§ DATA EXTRACT:
Lemma read_page_inv fd page_no n :
  within (keeps (dm_inv ∘ snd)) (read_page fd page_no n).
Proof. unfold read_page. dm_zoom. Qed.

Lemma read_log_inv size offset : within (keeps (dm_inv ∘ snd)) (read_log size offset).
Proof. unfold read_log. dm_zoom. Qed.

#[export] Hint Resolve write_log_inv read_page_inv read_log_inv : rmdb.

(** Every call a client can make of the disk manager; a read brings its own buffer. *)
Inductive dm_op : Type :=
  | OpWritePage (fd page_no : Z) (data : bytes)
  | OpReadPage (fd page_no num_bytes : Z) (offset : bytes)
  | OpAllocatePage (fd : Z)
  | OpSetPageno (fd start_page_no : Z)
  | OpCreateFile (path : string)
  | OpDestroyFile (path : string)
  | OpOpenFile (path : string)
  | OpCloseFile (fd : Z)
  | OpGetFileFd (path : string)
  | OpSetLogFd (fd : Z)
  | OpReadLog (size offset : Z) (log_data : bytes)
  | OpWriteLog (log_data : bytes).

(** The state a call leaves, however it ends. *)
Definition dm_exec (op : dm_op) (d : DiskManager) : DiskManager :=
  match op with
  | OpWritePage fd p data => (write_page fd p data d).2
  | OpReadPage fd p n buf => (read_page fd p n (buf, d)).2.2
  | OpAllocatePage fd => (allocate_page fd d).2
  | OpSetPageno fd n => (set_fd2pageno fd n d).2
  | OpCreateFile path => (create_file path d).2
  | OpDestroyFile path => (destroy_file path d).2
  | OpOpenFile path => (open_file path d).2
  | OpCloseFile fd => (close_file fd d).2
  | OpGetFileFd path => (get_file_fd path d).2
  | OpSetLogFd fd => SetLogFd fd d
  | OpReadLog n off buf => (read_log n off (buf, d)).2.2
  | OpWriteLog data => (write_log data d).2
  end.

Lemma dm_exec_inv op d : dm_inv d → dm_inv (dm_exec op d).
Proof.
  intros Hd. destruct op; simpl; auto with rmdb.
  - by apply write_page_inv.
  - by apply (read_page_inv fd page_no num_bytes (offset, d)).
  - revert d Hd. change (within (keeps dm_inv) (allocate_page fd)). unfold allocate_page. dm_step.
  - revert d Hd. change (within (keeps dm_inv) (set_fd2pageno fd start_page_no)).
    unfold set_fd2pageno. dm_step.
  - by apply create_file_inv.
  - by apply destroy_file_inv.
  - by apply open_file_inv.
  - by apply close_file_inv.
  - revert d Hd. change (within (keeps dm_inv) (get_file_fd path)). unfold get_file_fd. dm_step.
  - by apply (read_log_inv size offset (log_data, d)).
  - by apply write_log_inv.
Qed.

(** ** The contents of the pages *)

(** States that differ in nothing but file offsets. *)
Definition fd_path (d : DiskManager) (fd : Z) : option string := fst <$> k_fds (kernel d) !! fd.
Definition same_disk (d d' : DiskManager) : Prop :=
  k_files (kernel d') = k_files (kernel d) ∧ (∀ fd, fd_path d' fd = fd_path d fd) ∧
  k_quota (kernel d') = k_quota (kernel d) ∧ log_fd_ d' = log_fd_ d ∧
  fd2pageno_ d' = fd2pageno_ d.

#[export] Instance same_disk_equiv : Equivalence same_disk.
Proof.
  split.
  - intros d. done.
  - intros d d' (?&Hp&?&?&?). split_and!; done.
  - intros d1 d2 d3 (?&Hp1&?&?&?) (?&Hp2&?&?&?). split_and!; congruence.
Qed.

Lemma file_of_path d fd : file_of d fd = (p ← fd_path d fd; k_files (kernel d) !! p).
Proof. unfold file_of, fd_path. by destruct (k_fds (kernel d) !! fd). Qed.

#[export] Instance file_of_proper : Proper (same_disk ==> eq ==> eq) file_of.
Proof. intros d d' (H1&H2&_) fd ? <-. rewrite !file_of_path, H1, H2. done. Qed.

#[export] Instance page_at_proper : Proper (same_disk ==> eq ==> eq ==> eq) page_at.
Proof. intros d d' H fd ? <- p ? <-. unfold page_at. by rewrite H. Qed.

Lemma set_offset_same d path o off fd :
  k_fds (kernel d) !! fd = Some (path, o) →
  same_disk d (set_kernel (k_set_fd fd (path, off) (kernel d)) d).
Proof.
  intros E. split_and!; try done. intros fd'. unfold fd_path. simpl.
  destruct (decide (fd = fd')) as [<-|]; [by rewrite lookup_insert_eq, E|by rewrite lookup_insert_ne].
Qed.

Lemma overwrite_length f off data :
  length (overwrite f off data) = (length f `max` (off + length data))%nat.
Proof.
  unfold overwrite. rewrite !length_app, length_take, length_drop, length_app, length_replicate. lia.
Qed.

Lemma overwrite_rd_same f off data :
  0 ≤ off → rd (overwrite f (Z.to_nat off) data) off (len data) = Some data.
Proof.
  intros. unfold overwrite. apply rd_field; [|done].
  rewrite length_take, length_app, length_replicate. lia.
Qed.

Lemma overwrite_rd_other f off data o n bs :
  rd f o n = Some bs → 0 ≤ off → o + n ≤ off ∨ off + len data ≤ o →
  rd (overwrite f (Z.to_nat off) data) o n = Some bs.
Proof.
  intros (?&?&?&->)%rd_Some ??. apply rd_Some. rewrite overwrite_length.
  split_and!; [lia..|]. unfold overwrite. destruct (decide (o + n ≤ off)).
  - apply list_eq. intros i. destruct (decide (i < Z.to_nat n)%nat).
    + rewrite !lookup_take_lt, !lookup_drop by done.
      rewrite lookup_app_l by (rewrite length_take, length_app, length_replicate; lia).
      rewrite lookup_take_lt by lia. rewrite lookup_app_l by lia. done.
    + rewrite !lookup_take_ge by lia. done.
  - rewrite (assoc_L (++)), drop_app_ge.
    2: { rewrite !length_app, length_take, length_app, length_replicate. lia. }
    rewrite drop_drop. do 2 f_equal.
    rewrite !length_app, length_take, length_app, length_replicate. lia.
Qed.

(** What a call that returned did, and when a call returns. *)
Lemma seek_Ok fd off r d d' :
  syscall (k_seek fd off) d = (Ok r, d') → r ≠ -1 →
  ∃ path o, k_fds (kernel d) !! fd = Some (path, o) ∧ 0 ≤ off ∧
    d' = set_kernel (k_set_fd fd (path, off) (kernel d)) d.
Proof.
  unfold syscall, k_seek. destruct (k_fds (kernel d) !! fd) as [[path o]|]; [|naive_solver].
  destruct (Z.ltb_spec off 0); naive_solver.
Qed.

Lemma write_page_Ok fd page_no data d d' :
  write_page fd page_no data d = (Ok tt, d') →
  ∃ path o f, k_fds (kernel d) !! fd = Some (path, o) ∧ k_files (kernel d) !! path = Some f ∧
    0 ≤ page_no ∧
    d' = set_kernel (k_set_fd fd (path, page_no * PAGE_SIZE + len data)
      (k_set_file path (overwrite f (Z.to_nat (page_no * PAGE_SIZE)) data) (kernel d))) d.
Proof.
  unfold write_page. intros H. apply bind_Ok in H as (? & ? & [_ ->]%massert_Ok & H).
  apply bind_Ok in H as (r & d1 & Hsk & H).
  destruct (Z.eqb_spec r (-1)) as [->|Hr]; [minv|].
  apply seek_Ok in Hsk as (path & o & E & ? & ->); [|done].
  apply bind_Ok in H as (n & d1 & Hw & H). unfold syscall, k_write in Hw. simpl in Hw.
  rewrite lookup_insert_eq in Hw. destruct (Z.eqb_spec n (len data)) as [->|]; [|minv]. minv.
  destruct (k_files (kernel d) !! path) as [f|] eqn:F; simplify_eq/=; [|lia].
  destruct (_ && _) eqn:Hs; simplify_eq/=; [lia|].
  assert (Hall : take (Z.to_nat (k_quota (kernel d) - page_no * PAGE_SIZE)) data = data).
  { apply take_ge. rewrite length_take in *. lia. }
  rewrite Hall in *. exists path, o, f. unfold PAGE_SIZE in *. split_and!; [done..|lia|].
  unfold set_kernel, k_set_fd, k_set_file. simpl. by rewrite insert_insert_eq.
Qed.

Lemma read_page_Ok fd page_no n buf d buf' d' :
  0 < n → read_page fd page_no n (buf, d) = (Ok tt, (buf', d')) →
  ∃ f bs, file_of d fd = Some f ∧ 0 ≤ page_no ∧ rd f (page_no * PAGE_SIZE) n = Some bs ∧
    wr buf 0 bs = Some buf' ∧ same_disk d d'.
Proof.
  unfold read_page. intros Hn H.
  apply bind_Ok in H as (? & ? & [_ ->]%massert_Ok & H).
  apply bind_Ok in H as (r & t1 & Hsk & H). unfold zoom in Hsk. simpl in Hsk.
  destruct (syscall _ d) as [r' d1] eqn:Hs. simplify_eq/=.
  destruct (Z.eqb_spec r (-1)) as [->|Hr]; [minv|].
  apply seek_Ok in Hs as (path & o & E & Hoff & ->); [|done].
  apply bind_Ok in H as (rr & t1 & Hrd & H). unfold zoom, syscall, k_read in Hrd. simpl in Hrd.
  rewrite lookup_insert_eq in Hrd.
  destruct (k_files (kernel d) !! path) as [f|] eqn:F; simpl in Hrd;
    injection Hrd as <- <-; [|minv].
  apply bind_Ok in H as (? & ? & [-> ->]%gets_Ok & H). simpl in H.
  apply bind_Ok in H as (? & ? & [Hwr ->]%of_option_Ok & H).
  apply bind_Ok in H as ([] & ? & ->%modify_Ok & H). simpl in H.
  destruct (Z.eqb_spec (len (take (Z.to_nat n) (drop (Z.to_nat (page_no * PAGE_SIZE)) f))) n)
    as [Hl|]; [|minv]. minv.
  exists f. eexists. split_and!; [| | |exact Hwr|].
  - unfold file_of. by rewrite E.
  - unfold PAGE_SIZE in *. lia.
  - apply rd_Some. rewrite length_take, length_drop in Hl. split_and!; [lia..|done].
  - unfold set_kernel, k_set_fd. simpl. rewrite insert_insert_eq. by eapply set_offset_same.
Qed.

§ WHAT THIS TASK INVOLVES: Among the entries above, copy exactly only the lines starting with the one containing "assert (Hall : take" and going through the one containing "as [Hl|]; [|minv]. minv.", both ends included.

§ WRITTEN ANSWER:
  assert (Hall : take (Z.to_nat (k_quota (kernel d) - page_no * PAGE_SIZE)) data = data).
  { apply take_ge. rewrite length_take in *. lia. }
  rewrite Hall in *. exists path, o, f. unfold PAGE_SIZE in *. split_and!; [done..|lia|].
  unfold set_kernel, k_set_fd, k_set_file. simpl. by rewrite insert_insert_eq.
Qed.

Lemma read_page_Ok fd page_no n buf d buf' d' :
  0 < n → read_page fd page_no n (buf, d) = (Ok tt, (buf', d')) →
  ∃ f bs, file_of d fd = Some f ∧ 0 ≤ page_no ∧ rd f (page_no * PAGE_SIZE) n = Some bs ∧
    wr buf 0 bs = Some buf' ∧ same_disk d d'.
Proof.
  unfold read_page. intros Hn H.
  apply bind_Ok in H as (? & ? & [_ ->]%massert_Ok & H).
  apply bind_Ok in H as (r & t1 & Hsk & H). unfold zoom in Hsk. simpl in Hsk.
  destruct (syscall _ d) as [r' d1] eqn:Hs. simplify_eq/=.
  destruct (Z.eqb_spec r (-1)) as [->|Hr]; [minv|].
  apply seek_Ok in Hs as (path & o & E & Hoff & ->); [|done].
  apply bind_Ok in H as (rr & t1 & Hrd & H). unfold zoom, syscall, k_read in Hrd. simpl in Hrd.
  rewrite lookup_insert_eq in Hrd.
  destruct (k_files (kernel d) !! path) as [f|] eqn:F; simpl in Hrd;
    injection Hrd as <- <-; [|minv].
  apply bind_Ok in H as (? & ? & [-> ->]%gets_Ok & H). simpl in H.
  apply bind_Ok in H as (? & ? & [Hwr ->]%of_option_Ok & H).
  apply bind_Ok in H as ([] & ? & ->%modify_Ok & H). simpl in H.
  destruct (Z.eqb_spec (len (take (Z.to_nat n) (drop (Z.to_nat (page_no * PAGE_SIZE)) f))) n)
    as [Hl|]; [|minv]. minv.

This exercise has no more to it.